Beginning with the line that contains "ReceiveManifestEntry, InvalidManifest, OutOfMemory." and concluding with the final line of the listing below, output each line exactly, and only those lines.

- **Recorded data**

::::::::

#[local] Hint Resolve keep_EncodeError : keep.

Lemma keep_Fail e w f st : Q st -> Q (Fail e w f st).1.
Proof. intros Hq. unfold Fail. cbv zeta. keep_cases. Qed.

Lemma keep_CancelTimeout st : Q st -> Q (CancelTimeout st).1.
Proof. intros Hq. unfold CancelTimeout. cbv zeta. keep_cases. Qed.

#[local] Hint Resolve keep_Fail keep_CancelTimeout : keep.

Lemma keep_CheckTimeout now st : Q st -> Q (CheckTimeout now st).1.
Proof. intros Hq. unfold CheckTimeout. cbv zeta. keep_cases. Qed.

Lemma keep_Observe now st : Q st -> Q (Observe now st).1.
Proof. intros Hq. unfold Observe. destruct (ObserveTime _ _). cbn [fst]. auto with keep. Qed.

#[local] Hint Resolve keep_CheckTimeout keep_Observe : keep.

Lemma keep_EmitCancelAck st : Q st -> Q (EmitCancelAck st).1.
Proof. intros Hq. unfold EmitCancelAck, CancelAckEncodingFailure. keep_cases. Qed.

Lemma keep_EmitCancel st : Q st -> Q (EmitCancel st).1.
Proof. intros Hq. unfold EmitCancel, CancellationEncodingFailure. keep_cases. Qed.

Lemma keep_FinishCancelled st : Q st -> Q (FinishCancelled st).1.
Proof. intros Hq. unfold FinishCancelled. keep_cases. Qed.

Lemma keep_FinishCommitted st : Q st -> Q (FinishCommitted st).1.
Proof. intros Hq. unfold FinishCommitted. keep_cases. Qed.

#[local] Hint Resolve keep_EmitCancelAck keep_EmitCancel keep_FinishCancelled
  keep_FinishCommitted : keep.

Lemma keep_Finish (b : bool) st : Q st -> Q (if b then FinishCommitted st else FinishCancelled st).1.
Proof. destruct b; auto with keep. Qed.

#[local] Hint Resolve keep_Finish : keep.

Lemma keep_BeginRemoteCancel st : Q st -> Q (BeginRemoteCancel st).1.
Proof. intros Hq. unfold BeginRemoteCancel. cbv zeta. keep_cases. Qed.

Lemma keep_ApplyCancelAck code st : Q st -> Q (ApplyCancelAck code st).1.
Proof. intros Hq. unfold ApplyCancelAck. cbv zeta. keep_cases. Qed.

Lemma keep_PendingEncodingFailure st : Q st -> Q (PendingEncodingFailure st).1.
Proof. intros Hq. unfold PendingEncodingFailure. keep_cases. Qed.

#[local] Hint Resolve keep_BeginRemoteCancel keep_ApplyCancelAck keep_PendingEncodingFailure : keep.

Lemma keep_EmitPendingReject st : Q st -> Q (EmitPendingReject st).1.
Proof. intros Hq. unfold EmitPendingReject, EncodeReject. cbv zeta. keep_cases. Qed.

#[local] Hint Resolve keep_EmitPendingReject : keep.

Lemma keep_BeginReject e w retry now st : Q st -> Q (BeginReject e w retry now st).1.
Proof. intros Hq. unfold BeginReject. cbv zeta. keep_cases. Qed.

#[local] Hint Resolve keep_BeginReject : keep.

Lemma keep_RejectForStorage e now st : Q st -> Q (RejectForStorage e now st).1.
Proof. intros Hq. unfold RejectForStorage. cbv zeta. keep_cases. Qed.

Lemma keep_EmitPendingFileCommit st : Q st -> Q (EmitPendingFileCommit st).1.
Proof. intros Hq. unfold EmitPendingFileCommit, EncodeFileCommit. cbv zeta. keep_cases. Qed.

Lemma keep_EmitPendingCompletionAck st : Q st -> Q (EmitPendingCompletionAck st).1.
Proof. intros Hq. unfold EmitPendingCompletionAck, EncodeCompleteAck. cbv zeta. keep_cases. Qed.

Lemma keep_StateViolation st : Q st -> Q (StateViolation st).1.
Proof. intros Hq. unfold StateViolation. auto with keep. Qed.

Lemma keep_Unauthenticated st : Q st -> Q (Unauthenticated st).1.
Proof. intros Hq. unfold Unauthenticated. auto with keep. Qed.

#[local] Hint Resolve keep_RejectForStorage keep_EmitPendingFileCommit
  keep_EmitPendingCompletionAck keep_StateViolation keep_Unauthenticated : keep.

Lemma keep_ReceiveTerminal e st : Q st -> Q (ReceiveTerminal e st).1.
Proof. intros Hq. unfold ReceiveTerminal. cbv zeta. keep_cases. Qed.

Lemma keep_ReceiveError fr st : Q st -> Q (ReceiveError fr st).1.
Proof. intros Hq. unfold ReceiveError. cbv zeta. keep_cases. Qed.

Lemma keep_NextOutbound now st : Q st -> Q (NextOutbound now st).1.
Proof. intros Hq. unfold NextOutbound. cbv zeta. keep_cases. Qed.

Lemma keep_ConfirmChunkAckWritten next now st : Q st -> Q (ConfirmChunkAckWritten next now st).1.
Proof. intros Hq. unfold ConfirmChunkAckWritten. cbv zeta. keep_cases. Qed.

Lemma keep_Reject code retry now st : Q st -> Q (Reject code retry now st).1.
Proof. intros Hq. unfold Reject. cbv zeta. keep_cases. Qed.

Lemma keep_Advance now st : Q st -> Q (Advance now st).1.
Proof. intros Hq. unfold Advance. cbv zeta. keep_cases. Qed.

Lemma keep_Cancel now st : Q st -> Q (Cancel now st).1.
Proof. intros Hq. unfold Cancel. cbv zeta. keep_cases. Qed.

Lemma keep_Shutdown st : Q st -> Q (Shutdown st).1.
Proof. intros Hq. unfold Shutdown. cbv zeta. keep_cases. Qed.

Lemma keep_ReceiveOffer fr id now st : Q st -> Q (ReceiveOffer fr id now st).1.
Proof. intros Hq. unfold ReceiveOffer, OutOfMemory. cbv zeta. keep_cases. Qed.

Lemma keep_ReceiveManifestEntry fr now st : Q st -> Q (ReceiveManifestEntry fr now st).1.
Proof. intros Hq. unfold ReceiveManifestEntry, InvalidManifest, OutOfMemory. cbv zeta. keep_cases. Qed.

Lemma keep_ReceiveManifestEnd fr now st : Q st -> Q (ReceiveManifestEnd fr now st).1.
Proof. intros Hq. unfold ReceiveManifestEnd, InvalidManifest, OutOfMemory. cbv zeta. keep_cases. Qed.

::::::::

- **Problem solution**
Proof. intros Hq. unfold ReceiveManifestEntry, InvalidManifest, OutOfMemory. cbv zeta. keep_cases. Qed.

Lemma keep_ReceiveManifestEnd fr now st : Q st -> Q (ReceiveManifestEnd fr now st).1.
Proof. intros Hq. unfold ReceiveManifestEnd, InvalidManifest, OutOfMemory. cbv zeta. keep_cases. Qed.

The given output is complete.